==== Data section ====

(* ===== verification/AnnSpec.v ===== *)
(** * AnnSpec: what a search through an approximate index answers

    The reverse map resolves the rows of the live documents; whatever rows the
    index proposes, the answer is the exact ranking of the candidates among
    them ([rebuilt_ann_search]), and all of them when the index cannot miss. *)
From S2P Require Import Prelude Floats Model Config Sort TopK Std Hits.
From S2P Require Import TextPred Filter Literal Findex Narrow.
From S2P Require Import Backend Codec Log Data IndexCache Manifest Segments Replay Store Mmr Aggregate Expand Rank Scoring Quant Search.
From S2P Require Import SearchSpec SearchPaths Ann IvfOk HnswWalk HnswOk HnswPar HnswParOk AnnStore.

(** ** The reverse map *)

Section owners.
Context `{HashOrder}.

(** Every row of a live document is in the data and belongs to it alone. *)
Record row_owners (s : Store) : Prop := {
  ow_in : Forall (fun x => (x.1 < segments_row_count (st_data s))%nat) (owned_rows s);
  ow_one : NoDup (owned_rows s).*1
}.
Definition live_rows (s : Store) : list nat :=
  map fst (List.filter (fun x => bool_decide (x.2.2 = DEFAULT_VECTOR)) (owned_rows s)).

Lemma owned_rows_elem s row c id name :
  (row, (c, id, name)) ∈ owned_rows s <->
  exists col entry, st_collections s !! c = Some col /\ cl_docs col !! id = Some entry /\ de_rows entry !! name = Some row.
Proof.
  unfold owned_rows. rewrite list_elem_of_join. split.
  - intros (l & Hx & Hl). apply list_elem_of_fmap in Hl as ([n col] & -> & Hn%collections_entries_elem).
    apply list_elem_of_join in Hx as (l' & Hx & Hl'). apply list_elem_of_fmap in Hl' as ([i e] & -> & Hi%docs_entries_elem).
    apply list_elem_of_fmap in Hx as ([nm r] & [= -> -> -> ->] & Hr%elem_of_bt_entries). by exists col, e.
  - intros (col & entry & Hc & Hd & Hr).
    eexists. split; [|apply list_elem_of_fmap; exists (c, col); split; [reflexivity|by apply collections_entries_elem]]. cbn [fst snd].
    apply list_elem_of_join.
    eexists. split; [|apply list_elem_of_fmap; exists (id, entry); split; [reflexivity|by apply docs_entries_elem]]. cbn [fst snd].
    apply list_elem_of_fmap. exists (name, row). split; [reflexivity|by apply elem_of_bt_entries].
Qed.

Lemma note_rows_spec (l : list (nat * (rstring * rstring * rstring))) m live :
  Forall (fun x => (x.1 < length m)%nat) l -> NoDup l.*1 ->
  let r := foldl note_row (m, live) l in
  r.2 = live ++ map fst (List.filter (fun x => bool_decide (x.2.2 = DEFAULT_VECTOR)) l) /\
  (forall row o, (row, o) ∈ l -> r.1 !! row = Some (Some o)) /\
  (forall row, row ∉ l.*1 -> r.1 !! row = m !! row).
Proof.
  revert m live. induction l as [|[x o] l IH]; intros m live Hin Hnd; cbn zeta.
  { cbn. split_and!; [by rewrite app_nil_r|by intros ?? ?%elem_of_nil|done]. }
  apply Forall_cons in Hin as [Hx Hin]. cbn [fst fmap list_fmap] in *. apply NoDup_cons in Hnd as [Hn Hnd]. cbn [foldl].
  unfold note_row at 2 4 6. cbn [fst snd]. rewrite (proj2 (Nat.ltb_lt _ _)) by done.
  match goal with |- context [foldl note_row (?m', ?live')] => destruct (IH m' live') as (E2 & E1 & E0) end;
    [by rewrite length_insert|done|]. cbn zeta in *. split_and!.
  - rewrite E2. cbn [List.filter fst snd]. case_bool_decide; [|done]. by rewrite <- app_assoc.
  - intros row p [[= -> ->]|Hp]%elem_of_cons; [|by apply E1]. rewrite E0 by done. by apply list_lookup_insert_eq.
  - intros row [Hr Hl]%not_elem_of_cons. rewrite E0 by done. by apply list_lookup_insert_ne.
Qed.

(** The map names the owner of every live row, and nothing else. *)
Lemma rebuild_row_to_doc_spec s : row_owners s ->
  (rebuild_row_to_doc s).2 = live_rows s /\
  forall row o, (rebuild_row_to_doc s).1 !! row = Some (Some o) <-> (row, o) ∈ owned_rows s.
Proof.
  intros [Hin Hone]. unfold rebuild_row_to_doc.
  destruct (note_rows_spec (owned_rows s) (replicate (segments_row_count (st_data s)) None) []) as (E2 & E1 & E0);
    [by rewrite length_replicate|done|]. cbn zeta in *. split; [done|]. intros row o. split; [|by apply E1].
  intros E. destruct (decide (row ∈ (owned_rows s).*1)) as [Hr|Hr].
  - apply list_elem_of_fmap in Hr as ([r o'] & -> & Hr). cbn in E. rewrite (E1 _ _ Hr) in E. by injection E as <-.
  - rewrite E0 in E by done. by apply lookup_replicate in E as [? _].
Qed.

Lemma live_rows_elem s row : row ∈ live_rows s <->
  exists c id col entry, st_collections s !! c = Some col /\ cl_docs col !! id = Some entry /\
    de_rows entry !! DEFAULT_VECTOR = Some row.
Proof.
  unfold live_rows. rewrite list_elem_of_fmap. split.
  - intros ([r [[c id] nm]] & -> & Hx). apply list_elem_of_In, filter_In in Hx as [Hx Hb%bool_decide_eq_true]. cbn in *. subst nm.
    apply list_elem_of_In, owned_rows_elem in Hx as (col & e & ?). by exists c, id, col, e.
  - intros (c & id & col & e & Hx). exists (row, (c, id, DEFAULT_VECTOR)). split; [done|].
    apply list_elem_of_In, filter_In. split; [|by apply bool_decide_eq_true_2]. apply list_elem_of_In, owned_rows_elem. by exists col, e.
Qed.

Lemma NoDup_map_filter {A B} (f : A -> B) p (l : list A) : NoDup (map f l) -> NoDup (map f (List.filter p l)).
Proof.
  induction l as [|x l IH]; cbn; [done|]. intros [Hx Hl]%NoDup_cons. destruct (p x); [|by apply IH]. cbn.
  constructor; [|by apply IH]. contradict Hx. apply list_elem_of_fmap in Hx as (y & -> & Hy).
  apply list_elem_of_fmap_2. apply list_elem_of_In, filter_In in Hy as [Hy _]. by apply list_elem_of_In.
Qed.
Lemma live_rows_nodup s : row_owners s -> NoDup (live_rows s).
Proof. intros [_ Hone]. by apply NoDup_map_filter. Qed.
Lemma live_rows_in s : row_owners s -> rows_in (st_data s) (live_rows s).
Proof.
  intros [Hin _]. apply Forall_forall. intros row (c & id & col & e & Hx)%live_rows_elem. rewrite Forall_forall in Hin.
  apply (Hin (row, (c, id, DEFAULT_VECTOR))). apply owned_rows_elem. by exists col, e.
Qed.
End owners.

(** ** The candidates among the rows proposed *)

Section proposed.
Context `{UnicodeAlnum} `{RegexEngine} `{RegexSyntax} `{HashOrder} `{SortUnstable} `{Powf}.
Context (s : Store) (m : list (option (rstring * rstring * rstring))).
Context (Hm : forall row o, m !! row = Some (Some o) <-> (row, o) ∈ owned_rows s).

(** The candidates whose row is among the rows seen. *)
Definition seen_matching (names : list rstring) (filter : Filter) (seen : list nat) : list scan_entry :=
  List.filter (fun e : scan_entry => bool_decide (e.1 ∈ seen)) (matching s names filter).

Lemma seen_elem names filter seen e :
  e ∈ seen_matching names filter seen <-> is_candidate s names filter e /\ e.1 ∈ seen.
Proof.
  unfold seen_matching. rewrite list_elem_of_In, filter_In, <- list_elem_of_In, matching_elem, bool_decide_eq_true. done.
Qed.

Lemma candidate_walked names q opts e : is_candidate s names (so_filter opts) e ->
  walked s m names q opts e.1 = full_score s q opts e.
Proof.
  intros (col & entry & Hc & Hcol & Hd & Hr & Hf). destruct e as [row [c id]]. cbn [fst snd] in *. unfold walked.
  rewrite (proj2 (Hm row (c, id, DEFAULT_VECTOR))) by (apply owned_rows_elem; by exists col, entry).
  rewrite !bool_decide_eq_true_2 by done. cbn [negb]. rewrite Hcol. cbn [mbind option_bind]. rewrite Hd.
  rewrite bool_decide_eq_true_2 by done. cbn [negb]. rewrite Hf. cbn [negb].
  unfold full_score, ranked_score. cbn [fst snd]. rewrite (attrs_of_doc _ _ _ _ _ Hcol Hd). by destruct (so_rank_by opts).
Qed.

Lemma candidate_row names filter e e' :
  is_candidate s names filter e -> is_candidate s names filter e' -> e.2 = e'.2 -> e = e'.
Proof.
  intros (col & en & _ & Hc & Hd & Hr & _) (col' & en' & _ & Hc' & Hd' & Hr' & _) E.
  destruct e as [r x], e' as [r' x']. cbn in *. subst x'. simplify_eq. done.
Qed.

(** Resolving the rows seen gives the candidates among them, with their scores. *)
Lemma walked_rows names q opts seen : NoDup names -> NoDup seen ->
  omap (walked s m names q opts) seen ≡ₚ omap (full_score s q opts) (seen_matching names (so_filter opts) seen).
Proof.
  intros Hn Hs. assert (forall row x, walked s m names q opts row = Some x ->
    exists e, e.1 = row /\ is_candidate s names (so_filter opts) e /\ full_score s q opts e = Some x) as Hw.
  { apply walked_entry. }
  apply NoDup_Permutation.
  - apply (NoDup_fmap_1 snd). clear Hn. induction Hs as [|row seen Hr Hs IH]; [constructor|]. cbn.
    destruct (walked s m names q opts row) as [x|] eqn:E; [|done]. cbn. constructor; [|done]. contradict Hr.
    apply list_elem_of_fmap in Hr as (y & Exy & (row' & Hrow' & Hy)%list_elem_of_omap).
    apply Hw in E as (e & <- & Hc & Hx%full_score_snd). apply Hw in Hy as (e' & <- & Hc' & Hy%full_score_snd).
    rewrite (candidate_row _ _ e e' Hc Hc'); [done|congruence].
  - apply (NoDup_fmap_1 snd), full_score_nodup, NoDup_map_filter, matching_nodup, Hn.
  - intros x. rewrite !list_elem_of_omap. split.
    + intros (row & Hr & E). apply Hw in E as (e & <- & Hc & Hx). exists e. split; [by apply seen_elem|done].
    + intros (e & [Hc Hr]%seen_elem & Hx). exists e.1. split; [done|]. by rewrite candidate_walked.
Qed.

Lemma offer_candidates_offers ca names q opts cands t : ca_row_to_doc ca = m ->
  offer_candidates s ca names q opts cands t = offers item_cmp t (omap (walked s m names q opts) (map fst cands)).
Proof.
  intros <-. unfold offer_candidates. revert t. induction cands as [|c l IH]; intros t; [done|]. cbn [foldl map omap list_omap].
  rewrite IH. by destruct (walked _ _ _ _ _ _).
Qed.

(** The ranking of the candidates among the rows seen. *)
Definition seen_reference (names : list rstring) (q : list f32) (opts : SearchOpts) (n : nat) (seen : list nat) : list Hit :=
  map (hit_of s (so_projection opts)) (top item_cmp n (omap (full_score s q opts) (seen_matching names (so_filter opts) seen))).

Lemma walk_answers ca names q opts cands n : ca_row_to_doc ca = m -> NoDup names -> NoDup (map fst cands) ->
  hits_from_topk s (offer_candidates s ca names q opts cands (TopK_new n)) (so_projection opts) =
    seen_reference names q opts n (map fst cands).
Proof.
  intros Hca Hn Hc. unfold hits_from_topk, seen_reference. f_equal. rewrite offer_candidates_offers by done.
  pose proof (walked_rows names q opts (map fst cands) Hn Hc) as Hp.
  assert (NoDup (omap (full_score s q opts) (seen_matching names (so_filter opts) (map fst cands))).*2) as Hd
    by (apply full_score_nodup, NoDup_map_filter, matching_nodup, Hn).
  rewrite offers_top by (try apply _; by rewrite Hp). symmetry. by apply top_perm; try apply _.
Qed.
End proposed.

(** ** Searching through a rebuilt index *)

Section rebuilt.
Context `{UnicodeAlnum} `{RegexEngine} `{RegexSyntax} `{!RegexLaws} `{HashOrder} `{SortUnstable} `{Powf}.
Context `{SelectNth} `{BinaryHeap} `{Ln64}.

(** The number of rows a query asks the index for. *)
Definition wanted (s : Store) (opts : SearchOpts) : nat :=
  n_candidates (Nat.max (match c_ann (st_config s) with Some cfg => a_overscan cfg | None => 1%nat end) 1) opts.

(** The ranking of the candidates whose row was seen, or of all of them. *)
Lemma search_ann_spec tok s m ca names q opts ann :
  (forall row o, m !! row = Some (Some o) <-> (row, o) ∈ owned_rows s) ->
  ca_ann ca = Some ann -> ca_row_to_doc ca = m -> NoDup names -> NoDup (map fst (ann q (wanted s opts))) ->
  search_ann tok s ca names q opts = Ok (seen_reference s names q opts (so_top_k opts) (map fst (ann q (wanted s opts)))) \/
  answers tok (map (hit_of s (so_projection opts))
      (top item_cmp (so_top_k opts) (omap (full_score s q opts) (matching s names (so_filter opts)))))
    (search_ann tok s ca names q opts).
Proof.
  intros Hm Ha Hr Hn Hd. unfold search_ann. rewrite Ha. cbn zeta. fold (wanted s opts).
  destruct (Nat.eqb_spec (so_top_k opts) 0) as [E|E]; [left; unfold seen_reference; by rewrite E|].
  pose proof (walk_answers s m Hm ca names q opts (ann q (wanted s opts)) (so_top_k opts) Hr Hn Hd) as Hw.
  destruct (_ || _); [|left; by rewrite Hw].
  unfold collect_selective_scan. change (mjoin _) with (matching s names (so_filter opts)).
  destruct (_ <? length _)%nat; [left; by rewrite Hw|]. right.
  assert (NoDup (sort_unstable by_row (matching s names (so_filter opts))).*2) as Hnd
    by (rewrite sort_unstable_perm; by apply matching_nodup).
  erewrite <- (top_perm item_cmp _ (omap (full_score s q opts) (sort_unstable by_row (matching s names (so_filter opts)))));
    [by apply rank_scan_spec|by apply full_score_nodup|apply omap_perm, sort_unstable_perm].
Qed.

(** The index suits the store; it cannot miss when it probes all its lists. *)
Definition index_fits (dim : nat) (ix : Ann) : Prop :=
  match ix with AHnsw g => hg_dim g = dim /\ (0 < hg_ef_construction g)%nat | AIvf ix => iv_dim ix = dim end.
Definition exhaustive (ix : Ann) : Prop :=
  match ix with AHnsw _ => False | AIvf ix => (length (iv_lists ix) <= iv_n_probe ix)%nat end.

====

_Instructions for the task_:
Everything from the line containing "n_candidates (Nat.max (match" through the line containing "(forall row o, m" in the material above should be retyped exactly, both ends included, and nothing more.

_Final answer_:
  n_candidates (Nat.max (match c_ann (st_config s) with Some cfg => a_overscan cfg | None => 1%nat end) 1) opts.

(** The ranking of the candidates whose row was seen, or of all of them. *)
Lemma search_ann_spec tok s m ca names q opts ann :
  (forall row o, m !! row = Some (Some o) <-> (row, o) ∈ owned_rows s) ->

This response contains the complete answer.